(Records shown)
(** The end of an iteration that found a child but none to collect: -1 for a
    killed process, sleep for another. *)
Lemma wait_retry p pr (body : unit -> K (unit + Z)) s o :
  k_cur s = Some p -> k_locks s = [] -> k_procs s !! p = Some pr ->
  (forall o, body tt (s <| k_locks := [LWait] |>)%rec o =
    (k ← killed p;
     if negb (k =? 0) then release LWait ;; mret (inr (-1))
     else sleep (ChProc p) LWait ;; mret (inl tt)) (s <| k_locks := [LWait] |>)%rec o) ->
  if p_killed pr =? 0
  then ksleeploop body tt (s <| k_locks := [LWait] |>)%rec [] = Blocked (sleep_state p (ChProc p) s)
  else ksleeploop body tt (s <| k_locks := [LWait] |>)%rec o = Ok (-1) s o.
Proof.
  intros Hcur Hl Hp Hb; destruct (Z.eqb_spec (p_killed pr) 0) as [Hk | Hk].
  - apply ksleeploop_blocked; rewrite Hb.
    erewrite bind_ok by (apply killed_run; [done | set_solver]); rewrite Hk; cbn [negb Z.eqb].
    unfold mbind, K_bind; erewrite sleep_blocked by done; done.
  - apply ksleeploop_ret; rewrite Hb.
    erewrite bind_ok by (apply killed_run; [done | set_solver]).
    replace (p_killed pr =? 0) with false by lia; cbn [negb]; step_with release_ok.
    rewrite ret_ok; f_equal; destruct s; simpl in *; subst; done.
Qed.

(** wait(addr): which child it takes, and what it does without one *)
Lemma kwait_run (p : nat) (pr : proc) (addr : Z) (s : kstate) (o : oracle)
  (Hlen : procs_ok s) (Hcur : k_cur s = Some p) (Hl : k_locks s = [])
  (Hp : k_procs s !! p = Some pr) :
  match list_find (zombie_child p) (k_procs s) with
  | Some (i, q) =>
      kwait addr s o = reap p i addr (p_pid q) (s <| k_locks := [LProc i; LWait] |>)%rec o
  | None =>
      if existsb (child_of p) (k_procs s) && (p_killed pr =? 0)
      then kwait addr s [] = Blocked (sleep_state p (ChProc p) s)
      else kwait addr s o = Ok (-1) s o
  end.
Proof.
  set (s1 := (s <| k_locks := [LWait] |>)%rec).
  assert (Hs1 : (s <| k_locks ::= cons LWait |>)%rec = s1)
    by (unfold s1; destruct s; simpl in *; subst; done).
  pose proof (fun o => wait_scan_run p addr s1 o Hlen ltac:(intros j; set_solver)) as Hscan.
  change (k_procs s1) with (k_procs s) in Hscan.
  assert (Hw : forall o, kwait addr s o = ksleeploop (wait_body p addr) tt s1 o).
  { intros o'; unfold kwait; step_with curproc_ok; step_with acquire_ok; [| rewrite Hl; set_solver].
    rewrite Hs1; done. }
  rewrite !Hw; destruct (list_find _ _) as [[i q] |] eqn:Ef.
  - apply ksleeploop_tail; unfold wait_body, mbind, K_bind; rewrite Hscan.
    unfold mbind, K_bind, s1; destruct s; simpl; destruct (reap _ _ _ _ _ _); done.
  - destruct (existsb _ _) eqn:Ec; simpl.
    + eapply wait_retry; [exact Hcur | done | exact Hp |]; intros o'; fold s1; unfold wait_body.
      erewrite bind_ok by apply Hscan; done.
    + apply ksleeploop_ret; unfold wait_body; erewrite bind_ok by apply Hscan; cbn beta iota.
      step_with @ret_ok; cbn [negb Z.eqb]; step_with release_ok.
      rewrite <- Hs1, lock_unlock; done.
Qed.

(** waitpid: the first child with that pid decides. *)
Definition child_pid (p : nat) (pid : Z) (q : proc) : Prop := p_parent q = Some p /\ p_pid q = pid.

#[export] Instance child_pid_dec p pid q : Decision (child_pid p pid q).
Proof. unfold child_pid; apply _. Defined.

Lemma waitpid_scan_run p pid addr s o :
  procs_ok s -> no_plock s ->
  waitpid_scan p pid addr s o =
  match list_find (child_pid p pid) (k_procs s) with
  | Some (i, q) =>
      if bool_decide (p_state q = ZOMBIE)
      then (v ← reap p i addr pid; mret (inr (Some v))) (s <| k_locks ::= cons (LProc i) |>)%rec o
      else Ok (inr None) s o
  | None => Ok (inl tt) s o
  end.
Proof.
  intros Hlen Hl; unfold waitpid_scan.
  apply (kfor_find tt (child_pid p pid) _ (fun i q s =>
    if bool_decide (p_state q = ZOMBIE)
    then (v ← reap p i addr pid; mret (inr (Some v))) (s <| k_locks ::= cons (LProc i) |>)%rec o
    else Ok (inr None) s o)).
  - done.
  - intros i q Hq []; step_with pget_ok; destruct (decide (child_pid p pid q)) as [Hc | Hc].
    + destruct Hc as [-> ->]; rewrite bool_decide_eq_true_2, Z.eqb_refl by done; simpl.
      erewrite plock_peek by done; destruct (bool_decide (p_state q = ZOMBIE)); [done |].
      step_with release_ok; rewrite lock_unlock; done.
    + unfold child_pid in Hc; case_bool_decide; destruct (Z.eqb_spec (p_pid q) pid); naive_solver.
  - intros i q s' x o'; destruct (bool_decide _).
    + intros (v & ? & ? & _ & Hr)%bind_inv; injection Hr as <- _ _; eauto.
    + intros [= <- _ _]; eauto.
Qed.

(** Waitpid(pid, addr) looks at the first child with that pid: it collects
    a ZOMBIE and returns pid; it returns -1 and changes nothing when there is
    no such child or the caller was killed; otherwise the caller sleeps until
    woken, whatever its other children do. *)
Theorem kwaitpid_spec (p : nat) (pr : proc) (pid addr : Z) (s : kstate) (o : oracle)
  (Hlen : procs_ok s) (Hcur : k_cur s = Some p) (Hl : k_locks s = [])
  (Hp : k_procs s !! p = Some pr) :
  match list_find (child_pid p pid) (k_procs s) with
  | Some (i, q) =>
      if bool_decide (p_state q = ZOMBIE)
      then kwaitpid pid addr s o = reap p i addr pid (s <| k_locks := [LProc i; LWait] |>)%rec o
      else if p_killed pr =? 0 then kwaitpid pid addr s [] = Blocked (sleep_state p (ChProc p) s)
      else kwaitpid pid addr s o = Ok (-1) s o
  | None => kwaitpid pid addr s o = Ok (-1) s o
  end.
Proof.
  set (s1 := (s <| k_locks := [LWait] |>)%rec).
  assert (Hs1 : (s <| k_locks ::= cons LWait |>)%rec = s1)
    by (unfold s1; destruct s; simpl in *; subst; done).
  pose proof (fun o => waitpid_scan_run p pid addr s1 o Hlen ltac:(intros j; set_solver)) as Hscan.
  change (k_procs s1) with (k_procs s) in Hscan.
  assert (Hw : forall o, kwaitpid pid addr s o = ksleeploop (waitpid_body p pid addr) tt s1 o).
  { intros o'; unfold kwaitpid; step_with curproc_ok; step_with acquire_ok; [| rewrite Hl; set_solver].
    rewrite Hs1; done. }
  rewrite !Hw; destruct (list_find _ _) as [[i q] |] eqn:Ef.
  - destruct (bool_decide (p_state q = ZOMBIE)).
    + apply ksleeploop_tail; unfold waitpid_body, mbind, K_bind; rewrite Hscan.
      unfold mbind, K_bind, s1; destruct s; simpl; destruct (reap _ _ _ _ _ _); done.
    + eapply wait_retry; [exact Hcur | done | exact Hp |]; intros o'; fold s1; unfold waitpid_body.
      erewrite bind_ok by apply Hscan; done.
  - apply ksleeploop_ret; unfold waitpid_body; erewrite bind_ok by apply Hscan; cbn beta iota zeta.
    step_with @ret_ok; cbn [negb Z.eqb]; step_with release_ok.
    rewrite <- Hs1, lock_unlock; done.
Qed.

End Wait.

(** init waits: it sleeps for pid 2, collects nothing for pid 9. *)
Lemma kwaitpid_spec_witness :
  kwaitpid (H := demo_linker) 2 0 demo_family [] =
    Blocked (sleep_state 0 (ChProc 0) demo_family) /\
  kwaitpid (H := demo_linker) 9 0 demo_family [] = Ok (-1) demo_family [].
Proof.
  pose proof (kwaitpid_spec (H := demo_linker) 0 demo_init 2 0 demo_family [] eq_refl eq_refl
    eq_refl eq_refl) as H2.
  pose proof (kwaitpid_spec (H := demo_linker) 0 demo_init 9 0 demo_family [] eq_refl eq_refl
    eq_refl eq_refl) as H9.
  split; [exact H2 | exact H9].
Defined.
(End Records shown)
Above are some records; copy exactly the lines from the one with "by done; simpl." through the one with "else if p_killed", both included, and no others.

    + destruct Hc as [-> ->]; rewrite bool_decide_eq_true_2, Z.eqb_refl by done; simpl.
      erewrite plock_peek by done; destruct (bool_decide (p_state q = ZOMBIE)); [done |].
      step_with release_ok; rewrite lock_unlock; done.
    + unfold child_pid in Hc; case_bool_decide; destruct (Z.eqb_spec (p_pid q) pid); naive_solver.
  - intros i q s' x o'; destruct (bool_decide _).
    + intros (v & ? & ? & _ & Hr)%bind_inv; injection Hr as <- _ _; eauto.
    + intros [= <- _ _]; eauto.
Qed.

(** Waitpid(pid, addr) looks at the first child with that pid: it collects
    a ZOMBIE and returns pid; it returns -1 and changes nothing when there is
    no such child or the caller was killed; otherwise the caller sleeps until
    woken, whatever its other children do. *)
Theorem kwaitpid_spec (p : nat) (pr : proc) (pid addr : Z) (s : kstate) (o : oracle)
  (Hlen : procs_ok s) (Hcur : k_cur s = Some p) (Hl : k_locks s = [])
  (Hp : k_procs s !! p = Some pr) :
  match list_find (child_pid p pid) (k_procs s) with
  | Some (i, q) =>
      if bool_decide (p_state q = ZOMBIE)
      then kwaitpid pid addr s o = reap p i addr pid (s <| k_locks := [LProc i; LWait] |>)%rec o
      else if p_killed pr =? 0 then kwaitpid pid addr s [] = Blocked (sleep_state p (ChProc p) s)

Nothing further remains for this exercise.